**What you should do**: What is the number of lines in the data that include the string "ccid"? Give it by itself.

**Available data**:

=== Begin Enclosure ===

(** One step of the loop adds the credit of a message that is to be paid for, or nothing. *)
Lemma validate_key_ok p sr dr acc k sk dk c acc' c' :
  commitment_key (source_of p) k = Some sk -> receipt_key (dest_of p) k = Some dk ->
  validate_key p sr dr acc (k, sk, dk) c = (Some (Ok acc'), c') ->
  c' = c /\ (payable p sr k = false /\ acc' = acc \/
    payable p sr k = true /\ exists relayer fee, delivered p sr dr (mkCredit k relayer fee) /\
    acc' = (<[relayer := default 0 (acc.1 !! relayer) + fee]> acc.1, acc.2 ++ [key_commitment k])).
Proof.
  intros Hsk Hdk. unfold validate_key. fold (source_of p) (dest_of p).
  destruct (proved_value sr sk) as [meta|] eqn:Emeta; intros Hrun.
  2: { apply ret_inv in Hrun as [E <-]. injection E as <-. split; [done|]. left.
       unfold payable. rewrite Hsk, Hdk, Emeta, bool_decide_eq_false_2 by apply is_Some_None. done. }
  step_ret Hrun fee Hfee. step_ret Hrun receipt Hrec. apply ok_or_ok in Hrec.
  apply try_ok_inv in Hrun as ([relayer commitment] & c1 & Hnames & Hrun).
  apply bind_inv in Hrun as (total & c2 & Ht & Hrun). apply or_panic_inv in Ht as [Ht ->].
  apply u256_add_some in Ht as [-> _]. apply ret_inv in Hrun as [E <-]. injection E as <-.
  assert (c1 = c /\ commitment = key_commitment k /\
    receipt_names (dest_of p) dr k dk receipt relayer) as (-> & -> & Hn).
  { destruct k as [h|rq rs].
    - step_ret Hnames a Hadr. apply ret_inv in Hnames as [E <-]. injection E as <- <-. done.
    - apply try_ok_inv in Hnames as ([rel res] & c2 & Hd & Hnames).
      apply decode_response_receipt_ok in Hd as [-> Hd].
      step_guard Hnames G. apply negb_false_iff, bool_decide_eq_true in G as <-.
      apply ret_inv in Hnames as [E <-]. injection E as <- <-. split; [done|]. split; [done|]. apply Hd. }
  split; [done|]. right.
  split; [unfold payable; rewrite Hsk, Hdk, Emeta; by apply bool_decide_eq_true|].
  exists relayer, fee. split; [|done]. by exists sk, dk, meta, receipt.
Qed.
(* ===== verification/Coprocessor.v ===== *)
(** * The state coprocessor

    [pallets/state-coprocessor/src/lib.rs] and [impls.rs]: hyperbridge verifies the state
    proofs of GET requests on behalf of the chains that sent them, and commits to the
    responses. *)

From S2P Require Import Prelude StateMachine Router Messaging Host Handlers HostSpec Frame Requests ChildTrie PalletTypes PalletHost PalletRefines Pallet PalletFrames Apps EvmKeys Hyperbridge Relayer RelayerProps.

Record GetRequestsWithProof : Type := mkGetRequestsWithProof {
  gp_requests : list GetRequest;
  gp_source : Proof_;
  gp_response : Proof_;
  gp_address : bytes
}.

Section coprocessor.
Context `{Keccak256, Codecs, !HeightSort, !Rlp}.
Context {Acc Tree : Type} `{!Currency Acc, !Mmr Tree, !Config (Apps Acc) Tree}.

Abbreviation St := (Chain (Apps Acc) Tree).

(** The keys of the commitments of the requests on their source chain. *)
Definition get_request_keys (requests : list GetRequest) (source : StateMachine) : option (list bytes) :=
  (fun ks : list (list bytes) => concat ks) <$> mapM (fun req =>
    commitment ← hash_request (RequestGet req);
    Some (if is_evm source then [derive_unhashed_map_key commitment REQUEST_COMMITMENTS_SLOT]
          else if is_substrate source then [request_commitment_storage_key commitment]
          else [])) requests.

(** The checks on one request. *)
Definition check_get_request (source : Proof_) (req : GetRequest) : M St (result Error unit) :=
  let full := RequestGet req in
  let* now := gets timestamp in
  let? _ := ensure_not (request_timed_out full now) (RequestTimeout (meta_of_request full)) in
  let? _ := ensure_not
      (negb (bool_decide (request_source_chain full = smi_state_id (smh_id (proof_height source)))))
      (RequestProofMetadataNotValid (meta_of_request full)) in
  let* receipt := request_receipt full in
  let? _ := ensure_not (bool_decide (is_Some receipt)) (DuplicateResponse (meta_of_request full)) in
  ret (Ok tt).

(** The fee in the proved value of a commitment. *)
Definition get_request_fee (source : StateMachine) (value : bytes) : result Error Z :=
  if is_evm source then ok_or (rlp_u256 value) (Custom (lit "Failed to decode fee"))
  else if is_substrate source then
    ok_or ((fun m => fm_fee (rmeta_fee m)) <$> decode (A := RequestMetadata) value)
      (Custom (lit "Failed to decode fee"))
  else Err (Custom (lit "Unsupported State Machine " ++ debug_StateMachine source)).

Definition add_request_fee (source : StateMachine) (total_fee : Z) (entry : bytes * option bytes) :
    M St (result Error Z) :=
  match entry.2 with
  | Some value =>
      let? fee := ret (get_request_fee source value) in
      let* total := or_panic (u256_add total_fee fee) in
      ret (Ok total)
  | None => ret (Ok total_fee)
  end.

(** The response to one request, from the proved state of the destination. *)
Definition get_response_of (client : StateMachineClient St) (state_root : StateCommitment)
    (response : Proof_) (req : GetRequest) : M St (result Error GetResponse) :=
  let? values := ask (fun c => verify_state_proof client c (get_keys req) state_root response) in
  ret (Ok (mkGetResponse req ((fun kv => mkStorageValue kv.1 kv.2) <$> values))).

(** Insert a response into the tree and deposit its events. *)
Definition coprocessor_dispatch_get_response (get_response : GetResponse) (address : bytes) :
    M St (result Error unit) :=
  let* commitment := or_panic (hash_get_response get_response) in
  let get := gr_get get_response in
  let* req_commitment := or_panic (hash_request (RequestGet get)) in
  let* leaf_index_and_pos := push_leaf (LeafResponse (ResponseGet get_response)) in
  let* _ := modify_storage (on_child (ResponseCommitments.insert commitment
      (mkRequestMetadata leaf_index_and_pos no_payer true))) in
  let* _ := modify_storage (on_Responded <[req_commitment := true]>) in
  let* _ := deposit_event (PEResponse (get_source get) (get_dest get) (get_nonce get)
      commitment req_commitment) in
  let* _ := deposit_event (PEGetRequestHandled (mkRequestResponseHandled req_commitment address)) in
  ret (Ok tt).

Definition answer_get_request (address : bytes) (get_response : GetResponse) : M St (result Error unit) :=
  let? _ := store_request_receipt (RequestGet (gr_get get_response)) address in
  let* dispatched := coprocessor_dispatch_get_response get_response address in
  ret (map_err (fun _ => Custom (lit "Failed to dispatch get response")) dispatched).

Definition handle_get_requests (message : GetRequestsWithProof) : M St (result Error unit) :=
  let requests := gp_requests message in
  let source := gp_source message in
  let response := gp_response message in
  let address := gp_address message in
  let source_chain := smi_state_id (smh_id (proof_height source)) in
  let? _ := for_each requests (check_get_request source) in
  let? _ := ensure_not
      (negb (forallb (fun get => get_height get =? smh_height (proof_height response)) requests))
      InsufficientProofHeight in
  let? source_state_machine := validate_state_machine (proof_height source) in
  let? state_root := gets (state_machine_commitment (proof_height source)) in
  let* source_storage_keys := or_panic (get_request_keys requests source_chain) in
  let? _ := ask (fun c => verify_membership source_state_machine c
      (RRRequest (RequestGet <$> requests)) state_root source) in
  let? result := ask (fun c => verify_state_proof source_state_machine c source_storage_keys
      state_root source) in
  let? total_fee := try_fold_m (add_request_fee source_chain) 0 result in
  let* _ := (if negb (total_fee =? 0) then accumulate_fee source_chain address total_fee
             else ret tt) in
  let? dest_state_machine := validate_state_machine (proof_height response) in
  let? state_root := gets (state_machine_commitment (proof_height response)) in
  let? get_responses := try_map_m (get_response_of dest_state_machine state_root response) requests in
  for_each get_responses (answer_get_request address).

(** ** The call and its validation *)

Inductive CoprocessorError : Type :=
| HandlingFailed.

=== End Enclosure ===
=== Begin Enclosure ===

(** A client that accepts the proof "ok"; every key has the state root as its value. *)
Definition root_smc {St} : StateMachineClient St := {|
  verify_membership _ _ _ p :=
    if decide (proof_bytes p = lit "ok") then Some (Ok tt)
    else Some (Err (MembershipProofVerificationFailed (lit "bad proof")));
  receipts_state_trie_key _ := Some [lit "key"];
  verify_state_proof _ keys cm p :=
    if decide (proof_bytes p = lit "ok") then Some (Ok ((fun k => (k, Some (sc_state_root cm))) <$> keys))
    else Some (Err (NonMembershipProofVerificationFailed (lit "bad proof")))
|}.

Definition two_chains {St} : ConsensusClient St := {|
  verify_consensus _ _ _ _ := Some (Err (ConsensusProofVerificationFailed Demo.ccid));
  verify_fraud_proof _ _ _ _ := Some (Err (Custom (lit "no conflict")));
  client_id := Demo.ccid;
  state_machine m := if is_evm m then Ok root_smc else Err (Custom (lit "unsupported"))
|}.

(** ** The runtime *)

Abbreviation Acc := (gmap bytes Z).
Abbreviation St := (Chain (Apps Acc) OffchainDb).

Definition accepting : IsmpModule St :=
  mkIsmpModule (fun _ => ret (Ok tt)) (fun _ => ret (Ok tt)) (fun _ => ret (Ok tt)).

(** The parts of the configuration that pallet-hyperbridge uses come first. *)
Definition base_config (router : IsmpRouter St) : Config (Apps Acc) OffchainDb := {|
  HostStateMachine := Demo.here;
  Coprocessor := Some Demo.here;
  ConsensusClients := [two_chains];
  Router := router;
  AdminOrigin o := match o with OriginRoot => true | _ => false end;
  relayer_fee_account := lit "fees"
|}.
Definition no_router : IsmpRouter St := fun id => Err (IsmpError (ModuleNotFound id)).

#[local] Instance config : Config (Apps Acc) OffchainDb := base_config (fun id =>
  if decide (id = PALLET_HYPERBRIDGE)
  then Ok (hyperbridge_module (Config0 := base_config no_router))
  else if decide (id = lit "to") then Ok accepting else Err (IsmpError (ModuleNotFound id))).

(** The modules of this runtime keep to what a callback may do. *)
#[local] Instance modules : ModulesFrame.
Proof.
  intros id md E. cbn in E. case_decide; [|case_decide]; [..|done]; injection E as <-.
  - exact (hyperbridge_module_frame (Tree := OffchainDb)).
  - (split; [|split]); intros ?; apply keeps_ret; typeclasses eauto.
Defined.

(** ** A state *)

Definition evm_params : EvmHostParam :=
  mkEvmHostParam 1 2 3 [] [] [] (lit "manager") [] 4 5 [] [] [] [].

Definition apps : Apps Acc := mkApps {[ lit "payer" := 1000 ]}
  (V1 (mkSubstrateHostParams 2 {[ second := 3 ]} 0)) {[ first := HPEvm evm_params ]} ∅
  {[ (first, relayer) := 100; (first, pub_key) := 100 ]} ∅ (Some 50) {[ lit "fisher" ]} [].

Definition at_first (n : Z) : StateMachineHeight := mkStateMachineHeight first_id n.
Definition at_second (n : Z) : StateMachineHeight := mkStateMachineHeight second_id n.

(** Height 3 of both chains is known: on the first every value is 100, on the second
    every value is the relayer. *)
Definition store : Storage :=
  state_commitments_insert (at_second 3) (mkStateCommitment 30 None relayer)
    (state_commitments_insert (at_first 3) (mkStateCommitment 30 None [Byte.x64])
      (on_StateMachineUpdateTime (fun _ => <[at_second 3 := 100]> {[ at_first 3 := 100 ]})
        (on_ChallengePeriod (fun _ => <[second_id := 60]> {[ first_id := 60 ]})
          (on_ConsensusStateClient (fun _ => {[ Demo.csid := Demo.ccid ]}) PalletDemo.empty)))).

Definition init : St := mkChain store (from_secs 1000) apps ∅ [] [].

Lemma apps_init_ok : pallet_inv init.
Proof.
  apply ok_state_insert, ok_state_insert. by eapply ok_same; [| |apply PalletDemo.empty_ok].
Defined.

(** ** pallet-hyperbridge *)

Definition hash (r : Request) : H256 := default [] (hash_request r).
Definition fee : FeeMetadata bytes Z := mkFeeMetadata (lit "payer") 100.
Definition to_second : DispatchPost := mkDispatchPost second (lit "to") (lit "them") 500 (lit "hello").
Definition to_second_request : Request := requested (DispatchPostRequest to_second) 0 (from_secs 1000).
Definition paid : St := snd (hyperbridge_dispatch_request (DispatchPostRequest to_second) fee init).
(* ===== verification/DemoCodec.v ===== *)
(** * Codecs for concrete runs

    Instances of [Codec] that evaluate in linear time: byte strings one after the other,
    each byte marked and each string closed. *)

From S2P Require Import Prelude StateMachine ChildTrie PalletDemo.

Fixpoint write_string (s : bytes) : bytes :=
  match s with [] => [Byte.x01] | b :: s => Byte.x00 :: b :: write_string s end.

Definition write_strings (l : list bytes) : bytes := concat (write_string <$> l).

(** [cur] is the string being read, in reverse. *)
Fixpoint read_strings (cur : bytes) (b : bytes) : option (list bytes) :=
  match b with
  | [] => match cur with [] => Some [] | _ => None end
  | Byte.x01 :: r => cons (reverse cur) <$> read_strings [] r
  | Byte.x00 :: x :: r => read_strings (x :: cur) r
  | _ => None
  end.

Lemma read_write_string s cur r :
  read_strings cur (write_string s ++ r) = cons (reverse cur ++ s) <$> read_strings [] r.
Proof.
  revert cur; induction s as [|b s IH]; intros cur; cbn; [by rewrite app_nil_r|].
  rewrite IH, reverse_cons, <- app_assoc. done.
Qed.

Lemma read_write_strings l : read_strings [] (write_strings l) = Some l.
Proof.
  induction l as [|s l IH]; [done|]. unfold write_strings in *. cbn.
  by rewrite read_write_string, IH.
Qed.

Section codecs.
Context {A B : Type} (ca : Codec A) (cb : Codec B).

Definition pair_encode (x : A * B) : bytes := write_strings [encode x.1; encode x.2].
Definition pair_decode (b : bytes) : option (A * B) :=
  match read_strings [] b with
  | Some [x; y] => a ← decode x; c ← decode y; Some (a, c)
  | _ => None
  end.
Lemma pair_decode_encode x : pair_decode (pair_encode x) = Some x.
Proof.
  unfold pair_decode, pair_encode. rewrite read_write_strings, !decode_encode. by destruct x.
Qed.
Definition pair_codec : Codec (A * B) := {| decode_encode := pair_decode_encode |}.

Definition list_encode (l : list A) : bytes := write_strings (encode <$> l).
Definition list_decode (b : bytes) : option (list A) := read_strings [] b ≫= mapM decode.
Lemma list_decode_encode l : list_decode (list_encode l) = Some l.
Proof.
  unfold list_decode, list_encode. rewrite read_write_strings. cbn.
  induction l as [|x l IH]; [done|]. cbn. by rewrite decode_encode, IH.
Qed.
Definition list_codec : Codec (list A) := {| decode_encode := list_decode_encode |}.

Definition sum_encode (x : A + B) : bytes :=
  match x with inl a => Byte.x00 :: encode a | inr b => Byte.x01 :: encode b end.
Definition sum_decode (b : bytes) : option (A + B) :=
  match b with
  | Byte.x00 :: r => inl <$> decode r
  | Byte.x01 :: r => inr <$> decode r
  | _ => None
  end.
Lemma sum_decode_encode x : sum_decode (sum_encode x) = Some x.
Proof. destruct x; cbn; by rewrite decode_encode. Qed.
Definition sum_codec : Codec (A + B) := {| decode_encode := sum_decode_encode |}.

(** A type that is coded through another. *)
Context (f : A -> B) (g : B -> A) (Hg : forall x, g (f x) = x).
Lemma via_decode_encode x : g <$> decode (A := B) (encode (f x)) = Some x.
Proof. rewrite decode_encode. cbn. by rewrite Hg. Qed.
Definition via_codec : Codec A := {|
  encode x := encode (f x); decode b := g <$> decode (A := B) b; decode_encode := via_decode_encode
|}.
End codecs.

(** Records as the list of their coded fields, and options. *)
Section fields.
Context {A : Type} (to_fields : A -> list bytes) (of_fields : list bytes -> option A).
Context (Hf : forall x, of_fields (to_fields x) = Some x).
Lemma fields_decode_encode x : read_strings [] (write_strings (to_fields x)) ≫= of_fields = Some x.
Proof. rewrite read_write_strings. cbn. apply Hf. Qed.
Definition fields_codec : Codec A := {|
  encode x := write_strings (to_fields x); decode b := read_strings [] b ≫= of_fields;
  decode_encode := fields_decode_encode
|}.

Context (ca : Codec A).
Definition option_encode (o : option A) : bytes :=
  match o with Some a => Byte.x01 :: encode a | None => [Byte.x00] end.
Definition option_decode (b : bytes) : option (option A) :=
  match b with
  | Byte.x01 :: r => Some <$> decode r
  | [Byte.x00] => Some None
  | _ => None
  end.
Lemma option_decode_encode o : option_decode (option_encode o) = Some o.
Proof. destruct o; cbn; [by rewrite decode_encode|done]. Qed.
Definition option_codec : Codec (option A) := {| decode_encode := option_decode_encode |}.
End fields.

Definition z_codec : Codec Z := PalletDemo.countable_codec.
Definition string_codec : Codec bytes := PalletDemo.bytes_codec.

=== End Enclosure ===

**Expected answer**: 3